Wiraż. Jak kiedyś tam byłem na kursie to też były z 3 stare kobiety (powyżej 50) i uczyły się do prawa jazdy
Miałam podobna sytuacje w Szkole nauki jazdy Zygzak jest sympatyczna pani instruktor.Kilka godzin pomogło uwierzyć we własne siły. Polecam
3 srare kobiety :)
Jaki koszt dodatkowych godzin?
Zdecydowanie mężczyzna. Mężczyźni wzbudzają większe zaufanie. Jak ja robiłam to kobiety jeszcze nie były instruktorksmi.
Tzn takie moje zdanie. Ja bym nie chciała się uczyć jeździć z kobietą.

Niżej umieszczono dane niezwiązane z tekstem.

(** With an empty queue every state a route leads to has been visited. *)
Lemma bfs_inv_empty L visited v q :
  bfs_inv items source target L [] [] visited → route items source v q → v ∈ visited.
Proof.
  intros [Hs Ht H1 H2 Hr Hn Hc]. induction 1 as [|a w v tr p Hp IH Hin]; [done|].
  eapply Hc; [apply IH; done| |exact Hin]. simpl. by intros ?%elem_of_nil.
Qed.
Lemma bfs_inv_head L Q1 Q2 visited e rest :
  bfs_inv items source target L Q1 Q2 visited → Q1 ++ Q2 = e :: rest →
  ∃ L' Q1' Q2', rest = Q1' ++ Q2' ∧ bfs_inv items source target L' (e :: Q1') Q2' visited.
Proof.
  intros Hinv Heq. destruct Q1 as [|e1 Q1'].
  - simpl in Heq. subst Q2. exists (S L), rest, [].
    split; [by rewrite app_nil_r|]. by apply bfs_inv_advance.
  - simpl in Heq. injection Heq as -> <-. by exists L, Q1', Q2.
Qed.

(** One iteration of the outer loop keeps the invariant, or returns a
    minimum-hop route to the target. *)
Lemma bfs_inv_step L s p Q1 Q2 visited :
  bfs_inv items source target L ((s, p) :: Q1) Q2 visited →
  match scan items s p target visited (Q1 ++ Q2) with
  | Found new_path => shortest items source target new_path
  | Continue visited' queue' =>
      ∃ new, queue' = Q1 ++ (Q2 ++ new) ∧ bfs_inv items source target L Q1 (Q2 ++ new) visited'
  end.
Proof.
  intros [Hs Ht H1 H2 Hr Hn Hc].
  pose proof (scan_spec s p items visited (Q1 ++ Q2) (λ _ H, H) Ht) as Hscan.
  assert (length p = L) as Hlen by (apply (H1 s); by left).
  destruct (Hr s p) as [Hsv [Hsp Hsmin]]; [by left|].
  assert (Hfresh : ∀ u tr, ((s, u), tr) ∈ items → u ∉ visited →
                   shortest items source u (p ++ [tr])).
  { intros u tr Hin Hu. split; [by econstructor|].
    intros q Hq. rewrite length_app. simpl.
    destruct (decide (length q ≤ L)) as [Hle|]; [|lia].
    exfalso. apply Hu. by eapply Hn. }
  destruct (scan items s p target visited (Q1 ++ Q2)) as [np|v' q'].
  - destruct Hscan as (tr & -> & Hin). by apply Hfresh.
  - destruct Hscan as (new & -> & -> & _ & Ht' & Hnew & Hclosed).
    exists new. split; [by rewrite app_assoc|]. split.
    + set_solver.
    + done.
    + intros s' p' Hin. apply (H1 s'). by right.
    + intros s' p' [Hin|Hin]%elem_of_app; [by apply (H2 s')|].
      destruct (Hnew _ _ Hin) as [_ (tr & -> & _)].
      rewrite length_app. simpl. lia.
    + intros s' p' Hin. rewrite app_assoc in Hin.
      apply elem_of_app in Hin as [Hin|Hin].
      * destruct (Hr s' p') as [? ?]; [by right|]. split; [set_solver|done].
      * destruct (Hnew _ _ Hin) as [Hu (tr & -> & Htr)]. split.
        -- apply elem_of_union_r, elem_of_list_to_set, list_elem_of_fmap.
           by exists (s', p ++ [tr]).
        -- by apply Hfresh.
    + intros v q Hq Hl. apply elem_of_union_l. by eapply Hn.
    + intros v u tr Hv Hnq Hin.
      destruct (decide (v = s)) as [->|Hvs]; [by eapply Hclosed|].
      rewrite app_assoc, fmap_app, not_elem_of_app in Hnq.
      destruct Hnq as [Hnq Hnn].
      apply elem_of_union in Hv as [Hv|Hv].
      * apply elem_of_union_l. eapply Hc; [exact Hv| |exact Hin].
        simpl. rewrite not_elem_of_cons. done.
      * by apply elem_of_list_to_set in Hv.
Qed.
Lemma sorted_desc_stable {A} (key : A -> nat) (c : nat) (l : list A) :
  filter (fun a => key a = c) (sorted_desc key l)
  = filter (fun a => key a = c) l.
Proof.
  induction l as [|x l IH]; simpl; [done|].
  by rewrite insert_desc_stable, !filter_cons, IH.
Qed.

(** *** Insertion-ordered dictionaries *)

Lemma upsert_fresh {V} (key : string) (f : V -> V) dflt
    (d : list (string * V)) :
  key ∉ d.*1 -> upsert key f dflt d = d ++ [(key, f dflt)].
Proof.
  induction d as [|[k v] d IH]; simpl; [done|].
  intros Hk. apply not_elem_of_cons in Hk as [Hne Hk].
  rewrite decide_False by done. by rewrite IH.
Qed.

(** [dict(pairs)] keeps a list of pairs with distinct keys as it is. *)
Lemma dict_of_nodup {V} (pairs : list (string * V)) :
  NoDup pairs.*1 -> dict_of pairs = pairs.
Proof.
  unfold dict_of. intros Hnd.
  enough (forall acc : list (string * V),
             NoDup (acc.*1 ++ pairs.*1) ->
             foldl (fun d '(k, v) => upsert k (fun _ => v) v d) acc pairs
             = acc ++ pairs) as Hgen by (by apply (Hgen [])).
  clear Hnd. induction pairs as [|[k v] pairs IH]; intros acc Hnd; simpl.
  - by rewrite app_nil_r.
  - rewrite upsert_fresh.
    + rewrite IH; [by rewrite <-app_assoc|].
      rewrite fmap_app. simpl. by rewrite <-app_assoc.
    + simpl in Hnd. apply NoDup_app in Hnd as (_ & Hnd & _).
      intros Hin. apply (Hnd k Hin). by left.
Qed.

(** *** Counting keys in the order they are met *)

Lemma set_add_elem_of (x k : string) (s : list string) :
  x ∈ set_add k s <-> x = k \/ x ∈ s.
Proof.
  unfold set_add. case_decide as Hk.
  - split; [by right|]. by intros [->|].
  - rewrite elem_of_app, list_elem_of_singleton. tauto.
Qed.

Lemma first_seen_snoc (ks : list string) (k : string) :
  Spec.first_seen (ks ++ [k]) = set_add k (Spec.first_seen ks).
Proof. unfold Spec.first_seen. by rewrite foldl_snoc. Qed.

Lemma first_seen_elem_of (k : string) (ks : list string) :
  k ∈ Spec.first_seen ks <-> k ∈ ks.
Proof.
  induction ks as [|k' ks IH] using rev_ind; [done|].
  rewrite first_seen_snoc, set_add_elem_of, elem_of_app,
    list_elem_of_singleton, IH.
  tauto.
Qed.
(** X15.  [isStorageReady(true)] answers whether the five directory
    fields are defined and on the disk, and forgets the fields whose
    directory is gone.  Once it has answered false the storage stays
    unavailable to every later check, with or without [checkExisting] and
    whatever the disk has become: a directory created again is not seen. *)
Theorem isStorageReady_loss_is_permanent (m : Machine) :
  let out := isStorageReady true m in
  out.1 = storage_present (disk m) (dirs (self m)) /\
  disk out.2 = disk m /\
  (out.1 = false ->
   forall (checkExisting : bool) (later : Machine),
     self later = self out.2 ->
     (isStorageReady checkExisting later).1 = false).
Proof.
  cbv zeta. destruct (isStorageReady_run true m) as (l & -> & _).
  cbn [fst snd self disk]. do 2 (split; [done|]).
  intros Hlost checkExisting later Hself.
  destruct (isStorageReady_run checkExisting later) as (l' & -> & _).
  cbn [fst]. rewrite Hself.
  assert (all_defined (checked_dirs (disk m) (dirs (self m))) = false) as Hdef.
  { revert Hlost. unfold storage_present, checked_dirs, all_defined.
    destruct (dirs (self m)) as [[p|] [d|] [e|] [pb|] [db|]];
      cbn [parkingDir directDir errorDir parkingBackupDir directBackupDir
           dir_present kept]; try done.
    destruct (Fs.existsSync p (disk m)), (Fs.existsSync d (disk m)),
      (Fs.existsSync e (disk m)), (Fs.existsSync pb (disk m)),
      (Fs.existsSync db (disk m)); done. }
  destruct checkExisting; [|by destruct (self m)].
  revert Hdef. generalize (checked_dirs (disk m) (dirs (self m))).
  intros d Hdef.
  assert (dirs (set_dirs d (self m)) = d) as -> by by destruct (self m).
  revert Hdef. unfold storage_present, all_defined.
  destruct d as [[?|] [?|] [?|] [?|] [?|]];
    cbn [parkingDir directDir errorDir parkingBackupDir directBackupDir
         dir_present]; try done; intros _;
    repeat match goal with
           | |- context [Fs.existsSync ?a ?b] => destruct (Fs.existsSync a b)
           end; done.
Qed.

Lemma checked_dirs_present (fs : FS) (d : EmlDirs) :
  storage_present fs d = true -> checked_dirs fs d = d.
Proof.
  unfold storage_present, checked_dirs, all_defined.
  destruct d as [[p|] [di|] [e|] [pb|] [db|]];
    cbn [parkingDir directDir errorDir parkingBackupDir directBackupDir
         dir_present kept]; rewrite ?andb_false_r; try done.
  intros H. repeat (apply andb_prop in H as [H ?]).
  by repeat match goal with H : Fs.existsSync _ _ = true |- _ => rewrite H; clear H end.
Qed.

Lemma scanStorage_unavailable_run (m : Machine) :
  storage_present (disk m) (dirs (self m)) = false ->
  let async := scanStorageAsync m in
  let sync := scanStorageSync m in
  async.1 = inl (mkError "Parking storage folder not available") /\
  sync.1 = inr None /\
  sync.2 = async.2 /\
  self async.2
  = set_status (DStatus.mk false "Parking storage folder not available")
      (set_queues (mkStorage [] [] [] [] [])
         (set_dirs (checked_dirs (disk m) (dirs (self m))) (self m))) /\
  disk async.2 = disk m /\
  List.filter is_fs_request (events_since m async.2) = [].
Proof.
  intros Hgone. cbv zeta.
  set (m0 := mkMachine (self m) (disk m)
               (trace m ++ [Log DEBUG "Scanning eml files..."])).
  destruct (isStorageReady_run true m0) as (l & Hrun & _ & Hf & _).
  cbn [self disk trace m0] in Hrun. rewrite Hgone in Hrun.
  unfold scanStorageAsync, scanStorageSync, storage_unavailable. run.
  fold m0. rewrite Hrun. run. repeat split.
  rewrite <- !app_assoc, events_since_app, !List.filter_app, Hf. done.
Qed.

(** X16.  When one of the five directories is undefined or gone, a
    rescan empties the five queues, marks the instance not ready and reads
    no directory: the asynchronous scan is rejected with "Parking storage
    folder not available", the synchronous one returns [undefined], and both
    leave the same state. *)
Theorem scan_storage_unavailable (m : Machine) :
  storage_present (disk m) (dirs (self m)) = false ->
  let async := scanStorageAsync m in
  let sync := scanStorageSync m in
  async.1 = inl (mkError "Parking storage folder not available") /\
  sync.1 = inr None /\
  sync.2 = async.2 /\
  self async.2
  = set_status (DStatus.mk false "Parking storage folder not available")
      (set_queues (mkStorage [] [] [] [] [])
         (set_dirs (checked_dirs (disk m) (dirs (self m))) (self m))) /\
  disk async.2 = disk m /\
  List.filter is_fs_request (events_since m async.2) = [].
Proof. intros. by apply scanStorage_unavailable_run. Qed.

Lemma scanStorage_busy_run (m : Machine) :
  storage_present (disk m) (dirs (self m)) = true ->
  emlScanning (self m) = true ->
  let async := scanStorageAsync m in
  let sync := scanStorageSync m in
  async.1 = inl (mkError "Already scanning...") /\
  sync.1 = inr None /\
  sync.2 = async.2 /\
  self async.2 = self m /\ disk async.2 = disk m.
Proof.
  intros Hpresent Hscan. cbv zeta.
  set (m0 := mkMachine (self m) (disk m)
               (trace m ++ [Log DEBUG "Scanning eml files..."])).
  destruct (isStorageReady_run true m0) as (l & Hrun & _).
  cbn [self disk trace m0] in Hrun.
  rewrite Hpresent, (checked_dirs_present _ _ Hpresent), set_dirs_id in Hrun.
  unfold scanStorageAsync, scanStorageSync. run.
  fold m0. rewrite Hrun. run. rewrite Hscan. run. done.
Qed.

(** X17.  While a scan is in progress a second scan is refused before
    any directory is read: the asynchronous scan is rejected with "Already
    scanning...", the synchronous one returns [undefined], and the queues
    are those of before. *)
Theorem scan_while_scanning (m : Machine) :
  storage_present (disk m) (dirs (self m)) = true ->
  emlScanning (self m) = true ->
  let async := scanStorageAsync m in
  let sync := scanStorageSync m in
  async.1 = inl (mkError "Already scanning...") /\
  sync.1 = inr None /\
  sync.2 = async.2 /\
  self async.2 = self m /\ disk async.2 = disk m.
Proof. intros. by apply scanStorage_busy_run. Qed.

(** ** A stored message and the next rescan *)

Lemma append_assoc (x y z : string) : (x +:+ y) +:+ z = x +:+ y +:+ z.
Proof.
  induction x as [|c x IH]; [done|].
  change (String c ((x +:+ y) +:+ z) = String c (x +:+ y +:+ z)).
  by rewrite IH.
Qed.

Lemma ends_with_app (a suffix : string) :
  Js.ends_with suffix (a +:+ suffix) = true.
Proof. rewrite ends_with_spec. by exists a. Qed.

(** Every name given by [saveEmailToDisk] passes the filter of the scans. *)
Lemma emlFileName_has_eml_name (now : Date) (session : SMTPServerSession) :
  has_eml_name (emlFileName now session) = true.
Proof.
  unfold has_eml_name, emlFileName. cbv zeta.
  generalize (Js.keep_digits (toISOString now)). intros a.
  rewrite <- !append_assoc, ends_with_app. apply orb_true_r.
Qed.

Lemma listed_elem (l : list Dirent) (item : Dirent) :
  In item l -> isDirectory item = false -> has_eml_name (name item) = true ->
  In (name item) (listed l).
Proof.
  intros Hin Hdir Hname. unfold listed. apply in_map, filter_In.
  by rewrite Hdir, Hname.
Qed.

(** The listing of the directory after a write holds the file. *)
Lemma write_listing (p : Path) (bytes : list Byte.byte) (fs fs' : FS) :
  Fs.write p bytes fs = inr fs' ->
  exists l',
    fs' = <[dirname p := l']> fs /\ is_Some (fs !! dirname p) /\
    In (mkDirent (basename p) false bytes) l'.
Proof.
  unfold Fs.write. destruct (fs !! dirname p) as [l|]; [|done].
  destruct (Fs.find_entry (basename p) l) as [e|].
  - destruct (isDirectory e); [done|]. intros [= <-].
    eexists. split; [done|]. split; [done|]. apply in_app_iff. right. by left.
  - intros [= <-].
    eexists. split; [done|]. split; [done|]. apply in_app_iff. right. by left.
Qed.

(** The asynchronous scan with the five directories on the disk. *)
Lemma scanStorageAsync_present
    (m : Machine) (p d e pb db : string) (lp ld le lpb ldb : list Dirent) :
  dirs (self m) = mkDirs (Some p) (Some d) (Some e) (Some pb) (Some db) ->
  disk m !! p = Some lp -> disk m !! d = Some ld -> disk m !! e = Some le ->
  disk m !! pb = Some lpb -> disk m !! db = Some ldb ->
  emlScanning (self m) = false ->
  exists l,
    scanStorageAsync m
    = (inr (mkStorage (listed lp) (listed ld) (listed le) (listed lpb)
              (listed ldb)),
       mkMachine
         (set_queues (mkStorage (listed lp) (listed ld) (listed le)
                        (listed lpb) (listed ldb)) (self m))
         (disk m) (trace m ++ l)).
Proof.
  intros Hdirs Hp Hd He Hpb Hdb Hscan.
  pose proof (isStorageReady_present
                (mkMachine (self m) (disk m)
                   (trace m ++ [Log DEBUG "Scanning eml files..."]))
                p d e pb db Hdirs) as Hready.
  cbn [self disk trace] in Hready.
  specialize (Hready (ltac:(by rewrite Hp)) (ltac:(by rewrite Hd))
                (ltac:(by rewrite He)) (ltac:(by rewrite Hpb))
                (ltac:(by rewrite Hdb))).
  unfold scanStorageAsync. run. rewrite Hready. run. rewrite Hscan. run.
  unfold emlParkingDir, emlDirectDir, emlErrorDir, emlParkingBackupDir,
    emlDirectBackupDir. rewrite Hdirs.
  cbn [parkingDir directDir errorDir parkingBackupDir directBackupDir
         asserted default].
  rewrite (findFiles_eml p _ lp), (findFiles_eml d _ ld),
    (findFiles_eml e _ le), (findFiles_eml pb _ lpb),
    (findFiles_eml db _ ldb) by done.
  run. eexists. rewrite <- !app_assoc. do 2 f_equal.
  destruct (self m); simpl in *; by subst.
Qed.

Section Durability.

Variable simpleParser : list Byte.byte -> Error + option ParsedMail.
Variable sendMail : MailOptions -> Error + SentInfo.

Jeśli jesteś kobietą to zdecydowanie szkoła jazdy Storczyk.
Koszty chyba wszędzie podobne, ok.300 za godzinę(45-50min)
300 złotych za godzinę?
Nie pomyliło Ci się?
To dużo moim zdaniem
60-70 zł za godzinę dodatkową płaci się w Ostrowcu.
Ale jazda... Serio tyle aż? Autorko nie masz męża, brata, siostry kogoś kto pouczy Cię cierpliwie i nie za taką fortunę? Poszukaj kogoś. Cudów za tak dużą kasę i tak nie będzie.
Chyba za lot samolotem :) Średnia krajowa za 1h jazdy doszkalającej to 70 zł.
Oczywiście, że wpisałam głupotę, ale nieświadomie naprawdę. Znalazłam szkołę i dofinansowaniem za połowę z PFRON dla osób 50+, cena 30zł. Jedno zero mniej.